Aim of the task:
The lines below starting at the line containing "Definition build_delivery_receipt (a" and ending at the line containing "Record DeliveryExecutionEvidence : Set" are to be repeated exactly, with both ends kept and nothing else added.

--- Recorded information ---

(* ===== verification/ReceiptFactory.v ===== *)
(** * Receipts built by the pipeline

    [src/src/medre/core/engine/pipeline/receipt_factory.py]: construction of
    delivery receipts and the sanitized capability facts they carry, and
    [delivery_evidence.py]: the evidence one execution returns. *)

From S2P Require Import Prelude.
From S2P Require Import Json.
From S2P Require Import Delivery.
From S2P Require Import DeliveryPlan.
From S2P Require Import Store.
From S2P Require Import StorageProgram.

Open Scope string_scope.
Open Scope list_scope.
Open Scope Z_scope.

(** ** Capability facts *)

Record CapabilityReceiptFields : Set := {
  cf_capability_level : option string;
  cf_capability_field : option string;
  cf_capability_reason : option string;
  cf_delivery_strategy : option string
}.

(** A JSON value when it is a string. *)
Definition str_value (j : option json) : option string :=
  match j with Some (JStr s) => Some s | _ => None end.

(** [x if isinstance(x, str) and x in vocabulary else None]. *)
Definition known_word (vocabulary : list string) (x : option string) : option string :=
  match x with Some s => if elem s vocabulary then Some s else None | None => None end.

Definition when_level (level : option string) (text : option string) : option string :=
  match level with Some _ => text | None => None end.

Definition capability_receipt_fields (receipt : option DeliveryReceipt)
    (metadata : option (list (string * json))) : CapabilityReceiptFields :=
  match receipt with
  | Some r =>
      {| cf_capability_level := rc_capability_level r; cf_capability_field := rc_capability_field r;
         cf_capability_reason := rc_capability_reason r;
         cf_delivery_strategy := rc_delivery_strategy r |}
  | None =>
      let values := default [] metadata in
      let level := known_word DELIVERY_CAPABILITY_LEVELS (str_value (od_get "capability_level" values)) in
      {| cf_capability_level := level;
         cf_capability_field := when_level level (str_value (od_get "capability_field" values));
         cf_capability_reason := when_level level (str_value (od_get "capability_reason" values));
         cf_delivery_strategy :=
           known_word DELIVERY_STRATEGY_METHODS (str_value (od_get "delivery_strategy" values)) |}
  end.

Definition plan_capability_receipt_fields (plan : DeliveryPlan) : CapabilityReceiptFields :=
  let valid_level := known_word DELIVERY_CAPABILITY_LEVELS (pl_capability_level plan) in
  {| cf_capability_level := valid_level;
     cf_capability_field := when_level valid_level (pl_capability_field plan);
     cf_capability_reason := when_level valid_level (pl_capability_reason plan);
     cf_delivery_strategy :=
       known_word DELIVERY_STRATEGY_METHODS (Some (st_method (pl_primary_strategy plan))) |}.

(** ** Construction

    The keyword arguments of [build_delivery_receipt] other than
    [receipt_id] and [created_at], with the function's defaults in
    [receipt_args_for]. *)

Record receipt_args : Set := {
  ra_event_id : string;
  ra_delivery_plan_id : string;
  ra_target_adapter : string;
  ra_target_channel : option string;
  ra_route_id : string;
  ra_status : string;
  ra_receipt_kind : option string;
  ra_source : string;
  ra_replay_run_id : option string;
  ra_attempt_number : Z;
  ra_parent_receipt_id : option string;
  ra_error : option string;
  ra_failure_kind : option string;
  ra_capability : CapabilityReceiptFields;
  ra_adapter_message_id : option string;
  ra_next_retry_at : option instant;
  ra_retry_max_attempts : option Z;
  ra_retry_jitter : option bool;
  ra_rendering_evidence : option string;
  ra_outbox_id : option string;
  ra_confirmation_level : string;
  ra_sequence : Z
}.

Definition no_capability : CapabilityReceiptFields :=
  {| cf_capability_level := None; cf_capability_field := None; cf_capability_reason := None;
     cf_delivery_strategy := None |}.

Definition receipt_args_for (event plan adapter : string) (channel : option string)
    (route status : string) : receipt_args :=
  {| ra_event_id := event; ra_delivery_plan_id := plan; ra_target_adapter := adapter;
     ra_target_channel := channel; ra_route_id := route; ra_status := status;
     ra_receipt_kind := None; ra_source := "live"; ra_replay_run_id := None; ra_attempt_number := 1;
     ra_parent_receipt_id := None; ra_error := None; ra_failure_kind := None;
     ra_capability := no_capability; ra_adapter_message_id := None; ra_next_retry_at := None;
     ra_retry_max_attempts := None; ra_retry_jitter := None; ra_rendering_evidence := None;
     ra_outbox_id := None; ra_confirmation_level := "unknown"; ra_sequence := 0 |}.

Definition receipt_of_args (a : receipt_args) (id : string) (at_ : instant) : DeliveryReceipt :=
  {| rc_sequence := ra_sequence a; rc_receipt_id := id; rc_event_id := ra_event_id a;
     rc_delivery_plan_id := ra_delivery_plan_id a; rc_target_adapter := ra_target_adapter a;
     rc_target_channel := ra_target_channel a; rc_route_id := ra_route_id a;
     rc_status := ra_status a; rc_receipt_kind := ra_receipt_kind a; rc_error := ra_error a;
     rc_failure_kind := ra_failure_kind a;
     rc_capability_level := cf_capability_level (ra_capability a);
     rc_capability_field := cf_capability_field (ra_capability a);
     rc_capability_reason := cf_capability_reason (ra_capability a);
     rc_delivery_strategy := cf_delivery_strategy (ra_capability a);
     rc_adapter_message_id := ra_adapter_message_id a; rc_next_retry_at := ra_next_retry_at a;
     rc_attempt_number := ra_attempt_number a; rc_parent_receipt_id := ra_parent_receipt_id a;
     rc_source := ra_source a; rc_replay_run_id := ra_replay_run_id a;
     rc_retry_max_attempts := ra_retry_max_attempts a; rc_retry_jitter := ra_retry_jitter a;
     rc_rendering_evidence := ra_rendering_evidence a; rc_outbox_id := ra_outbox_id a;
     rc_confirmation_level := ra_confirmation_level a; rc_created_at := at_ |}.

(** The identifier and the time are drawn when the caller omits them. *)
Definition build_delivery_receipt (a : receipt_args) (receipt_id : option string)
    (created_at : option instant) : proc DeliveryReceipt :=
  id ← match receipt_id with
       | Some i => mret i
       | None => u ← new_uuid; mret ("rcpt-" +:+ u)
       end;
  at_ ← match created_at with Some t => mret t | None => read_clock end;
  of_result (DeliveryReceipt_init (receipt_of_args a id at_)).

#[export] Instance traced_build a id at_ : Traced (build_delivery_receipt a id at_).
Proof. unfold build_delivery_receipt. destruct id, at_; apply _. Qed.

(** ** Evidence of one execution *)

Record DeliveryExecutionEvidence : Set := {
  xe_attempt_receipt : option DeliveryReceipt;
  xe_authority_receipt : option DeliveryReceipt;
  xe_failure_kind : option DeliveryFailureKind;
  xe_error : option string
}.

Definition linked_evidence (attempt authority : DeliveryReceipt) : bool :=
  bool_decide (rc_event_id authority = rc_event_id attempt) &&
  bool_decide (rc_delivery_plan_id authority = rc_delivery_plan_id attempt) &&
  bool_decide (rc_target_adapter authority = rc_target_adapter attempt) &&
  bool_decide (normalized_channel (rc_target_channel authority) =
               normalized_channel (rc_target_channel attempt)) &&
  bool_decide (rc_outbox_id authority = rc_outbox_id attempt) &&
  (rc_attempt_number authority =? rc_attempt_number attempt) &&
  bool_decide (rc_parent_receipt_id authority = Some (rc_receipt_id attempt)).

(** [__post_init__]. *)
Definition DeliveryExecutionEvidence_init (e : DeliveryExecutionEvidence) : result exc unit :=
  let kind_is kind r := bool_decide (rc_receipt_kind r = Some kind) in
  if match xe_attempt_receipt e with Some r => negb (kind_is "attempt" r) | None => false end
  then Raise (ValueError "attempt_receipt must have receipt_kind='attempt'")
  else if match xe_authority_receipt e with Some r => negb (kind_is "lifecycle" r) | None => false end
  then Raise (ValueError "authority_receipt must have receipt_kind='lifecycle'")
  else match xe_attempt_receipt e, xe_authority_receipt e with
  | Some attempt, Some authority =>
      if linked_evidence attempt authority then Ok tt
      else Raise (ValueError "authority_receipt must be linked to the same delivery attempt")
  | _, _ => Ok tt
  end.

Definition current_receipt (e : DeliveryExecutionEvidence) : option DeliveryReceipt :=
  match xe_authority_receipt e with Some r => Some r | None => xe_attempt_receipt e end.

Definition primary_receipt (e : DeliveryExecutionEvidence) : option DeliveryReceipt :=
  match xe_attempt_receipt e with Some r => Some r | None => xe_authority_receipt e end.

(** ** Sanitized facts are always accepted *)

Lemma known_word_in vocabulary x : outside (known_word vocabulary x) vocabulary = false.
Proof. destruct x as [s|]; simpl; [|done]. destruct (elem s vocabulary) eqn:E; simpl; [by rewrite E|done]. Qed.

(** Capability fields a receipt may carry. *)
Definition acceptable_fields (f : CapabilityReceiptFields) : Prop :=
  outside (cf_capability_level f) DELIVERY_CAPABILITY_LEVELS = false /\
  outside (cf_delivery_strategy f) DELIVERY_STRATEGY_METHODS = false.

Lemma plan_fields_acceptable plan : acceptable_fields (plan_capability_receipt_fields plan).
Proof. split; apply known_word_in. Qed.

Lemma metadata_fields_acceptable m : acceptable_fields (capability_receipt_fields None m).
Proof. split; apply known_word_in. Qed.

Lemma receipt_fields_acceptable r r' m :
  DeliveryReceipt_init r = Ok r' -> acceptable_fields (capability_receipt_fields (Some r') m).
Proof.
  unfold DeliveryReceipt_init, acceptable_fields. simpl.
  destruct (outside (rc_capability_level r) _) eqn:E1; [done|].
  destruct (outside (rc_delivery_strategy r) _) eqn:E2; [done|].
  destruct (expected_receipt_kind _); [|done]. case_match; [done|].
  intros ([source run] & _ & [= <-])%bind_Ok. done.
Qed.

---

Answer to the problem:
Definition build_delivery_receipt (a : receipt_args) (receipt_id : option string)
    (created_at : option instant) : proc DeliveryReceipt :=
  id ← match receipt_id with
       | Some i => mret i
       | None => u ← new_uuid; mret ("rcpt-" +:+ u)
       end;
  at_ ← match created_at with Some t => mret t | None => read_clock end;
  of_result (DeliveryReceipt_init (receipt_of_args a id at_)).

#[export] Instance traced_build a id at_ : Traced (build_delivery_receipt a id at_).
Proof. unfold build_delivery_receipt. destruct id, at_; apply _. Qed.

(** ** Evidence of one execution *)

Record DeliveryExecutionEvidence : Set := {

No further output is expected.